Jun 30 2004
Today (Wednesday 30 June) at the BMA's annual conference in Llandudno, Dr Peter Maguire signed a giant prescription form in front of 500 doctors calling on the Government to make all workplaces smokefree.
While proposing the motion on smoking Dr Maguire also read from some of the four and half thousand doctors' letters, calling for the Government to ban smoking in enclosed public places, that the BMA will be delivering to the Prime Minister on Monday 5 July.
Quotes from the letters:
"As a public health doctor, I deal daily with the devastating impact of smoking. Smoking remains the main cause of preventable illness and death in the UK, and a major cause of health inequalities."
"As a doctor engaged in research into children's conditions affecting the spine and chest, I know that for infants and children, the effects of second-hand smoke can be serious."
"I have experience of a family in which the mother smokes and the youngest child has had frequent admissions with acute asthma attacks, but the mother has never stopped smoking."
At the beginning of June 2004 the BMA urged 1000 doctors to write a letter to the Prime Minister on this issue to represent the 1000 people who die every year from second-hand tobacco smoke. By the end of the month 4,500 letters were received.

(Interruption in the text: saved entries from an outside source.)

(* ===== verification/Operation.v ===== *)
(** Request-head operation matching: [apis/src/operation.rs].

    A registry is a list of operations; [match_operation] picks, among the
    templates that match the normalised path, one with the most literal
    segments.  The path segments a match borrows are slices, and
    [offsets_in] turns them into byte ranges of the request path, recomputed
    from addresses as the code does. *)

From S2P Require Import Prelude Utf8 RustStr.
From Stdlib Require Import Strings.Ascii Strings.Byte.

Local Open Scope N_scope.

(** * Identity of an operation *)

Inductive HttpMethod := Get | Post | Put | Delete | Patch | Head | Options | Trace.
Inductive Transport := Http | WebSocket.
Inductive HandlingMode := Passthrough | Inspect | Transform | Local.
Inductive RequestBody :=
| NoBody
| JsonBody (required : bool)
| MultipartBody (required : bool)
| BinaryBody (required : bool).

#[export] Instance Transport_eq_dec : EqDecision Transport.
Proof. solve_decision. Defined.

Definition method_str (m : HttpMethod) : string :=
  match m with
  | Get => "GET"
  | Post => "POST"
  | Put => "PUT"
  | Delete => "DELETE"
  | Patch => "PATCH"
  | Head => "HEAD"
  | Options => "OPTIONS"
  | Trace => "TRACE"
  end.

Definition is_present (b : RequestBody) : bool := match b with NoBody => false | _ => true end.

Definition is_required (b : RequestBody) : bool :=
  match b with NoBody => false | JsonBody r | MultipartBody r | BinaryBody r => r end.

(** [ApplicationProtocol] is its identifier. *)
Record OperationSpec := mkSpec {
  application_protocol : string;
  operation_id : string;
  method : HttpMethod;
  transport : Transport;
  runtime_path : string;
  mode : HandlingMode;
  request_body : RequestBody
}.

Class OperationEntry (T : Type) := spec : T -> OperationSpec.
#[export] Instance OperationSpec_entry : OperationEntry OperationSpec := fun s => s.

(** * Strings *)

Definition strip_prefix_char (c : ascii) (s : string) : option string :=
  match s with String d r => if bool_decide (d = c) then Some r else None | EmptyString => None end.

Fixpoint strip_suffix_char (c : ascii) (s : string) : option string :=
  match s with
  | EmptyString => None
  | String d EmptyString => if bool_decide (d = c) then Some EmptyString else None
  | String d r => String d <$> strip_suffix_char c r
  end.

(** [str::is_char_boundary] and [str::get] on a byte range. *)
Definition is_char_boundary (s : string) (i : N) : bool :=
  (i =? 0) || (i =? str_len s) ||
  match string_bytes s !! N.to_nat i with Some b => negb (is_cont b) | None => false end.

Definition str_get (s : string) (i j : N) : option string :=
  if (i <=? j) && is_char_boundary s i && is_char_boundary s j && (j <=? str_len s)
  then Some (String.substring (N.to_nat i) (N.to_nat (j - i)) s) else None.

(** A borrowed part of the request path: its text and where it starts. *)
Record Slice := mkSlice { sl_start : N; sl_text : string }.

(** The pieces of a split in order, one separator byte between them. *)
Fixpoint slices_from (o : N) (pieces : list string) : list Slice :=
  match pieces with
  | [] => []
  | s :: rest => mkSlice o s :: slices_from (o + str_len s + 1) rest
  end.

(** * Parameters *)

Definition MAX_PATH_PARAMS : nat := 4.

(** The occupied slots. *)
Abbreviation RouteParams := (list (string * Slice)).

Definition params_get (p : RouteParams) (name : string) : option Slice :=
  snd <$> List.find (fun e => bool_decide (e.1 = name)) p.

Definition params_insert (p : RouteParams) (name : string) (v : Slice) : option RouteParams :=
  match params_get p name with
  | Some _ => None
  | None => if (length p <? MAX_PATH_PARAMS)%nat then Some (p ++ [(name, v)]) else None
  end.

Abbreviation PathParameterOffsets := (list (string * (N * N))).

Definition offsets_insert (o : PathParameterOffsets) (name : string) (start stop : N) : option PathParameterOffsets :=
  if existsb (fun e => bool_decide (e.1 = name)) o then None
  else if (length o <? MAX_PATH_PARAMS)%nat then Some (o ++ [(name, (start, stop))]) else None.

Definition offsets_get (o : PathParameterOffsets) (path name : string) : option string :=
  e ← List.find (fun e => bool_decide (e.1 = name)) o;
  str_get path e.2.1 e.2.2.

Definition checked_add (a b : N) : option N := if a + b <=? u64_max then Some (a + b) else None.
Definition checked_sub (a b : N) : option N := if b <=? a then Some (a - b) else None.

(** [offsets_in]: [base] is the address of the request path, from which a slice
    of it starts at [base + sl_start]. *)
Fixpoint offsets_loop (base path_end : N) (path : string) (ps : RouteParams) (o : PathParameterOffsets)
    : option PathParameterOffsets :=
  match ps with
  | [] => Some o
  | (name, v) :: ps =>
      let start_address := base + sl_start v in
      end_address ← checked_add start_address (str_len (sl_text v));
      if (start_address <? base) || (path_end <? end_address) then None
      else
        start ← checked_sub start_address base;
        stop ← checked_add start (str_len (sl_text v));
        if bool_decide (str_get path start stop = Some (sl_text v)) then
          o ← offsets_insert o name start stop;
          offsets_loop base path_end path ps o
        else None
  end.

Definition offsets_in (base : N) (ps : RouteParams) (path : string) : option PathParameterOffsets :=
  path_end ← checked_add base (str_len path);
  offsets_loop base path_end path ps [].

(** * Matching *)

Definition is_parameter_segment (segment : string) : bool :=
  starts_with segment "{" && ends_with segment "}".

Definition static_segment_count (s : OperationSpec) : nat :=
  length (List.filter (fun seg => negb (is_parameter_segment seg)) (split_on "/"%char (runtime_path s))).

(** [normalize_path]: the result is a prefix of the path. *)
Definition normalize_path (path : string) : string :=
  let path := default path (head (split_on "?"%char path)) in
  match strip_suffix_char "/"%char path with
  | Some p => if bool_decide (p = EmptyString) then path else p
  | None => path
  end.

Definition parameter_name (segment : string) : option string :=
  r ← strip_prefix_char "{"%char segment; strip_suffix_char "}"%char r.

Fixpoint match_segments (ts : list string) (ps : list Slice) (params : RouteParams) : option RouteParams :=
  match ts, ps with
  | [], [] => Some params
  | t :: ts, p :: ps =>
      match parameter_name t with
      | Some name =>
          if bool_decide (sl_text p = EmptyString) then None
          else params ← params_insert params name p; match_segments ts ps params
      | None => if bool_decide (t = sl_text p) then match_segments ts ps params else None
      end
  | _, _ => None
  end.

(** [match_path_template]. *)
Definition match_path_template (template path : string) : option RouteParams :=
  match_segments (split_on "/"%char template) (slices_from 0 (split_on "/"%char path)) [].

(** [Iterator::max_by_key]: the last of the greatest elements. *)
Definition max_by_key {A} (key : A -> nat) (l : list A) : option A :=
  foldl (fun best x => match best with
                       | Some b => if (key x <? key b)%nat then best else Some x
                       | None => Some x
                       end) None l.

(** The entries whose method, transport and template match, with their
    parameters. *)
Definition candidates {T} `{OperationEntry T} (specs : list T) (m path : string) (tr : Transport) : list (T * RouteParams) :=
  omap (fun e => params ← match_path_template (runtime_path (spec e)) (normalize_path path); Some (e, params))
    (List.filter (fun e => bool_decide (method_str (method (spec e)) = m) && bool_decide (transport (spec e) = tr)) specs).

Definition match_operation {T} `{OperationEntry T} (specs : list T) (m path : string) (tr : Transport)
    : option (T * RouteParams) :=
  max_by_key (fun e => static_segment_count (spec e.1)) (candidates specs m path tr).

In the UK approximately three million workers are regularly exposed to second-hand smoke and around 1.3 million workers are exposed to second-hand smoke at least 75% of the time. Workers in lower socio-economic groups run the greatest risk of exposure.
Dr Maguire, a consultant from Northern Ireland and the Deputy Chairman of the BMA Board of Science said: "I live in Northern Ireland and yet I travel down to the Republic because I know that's where I have the choice to enjoy a beer in a smokefree pub. I have seen that the ban on smoking in public places in Ireland has not affected business – business is booming there. Smokefree places means life not death."
He added: "The British Government needs to have courage and follow the lead of Ireland, New York and Norway."
There is conclusive evidence that second-hand smoke causes lung cancer, heart disease and respiratory infections.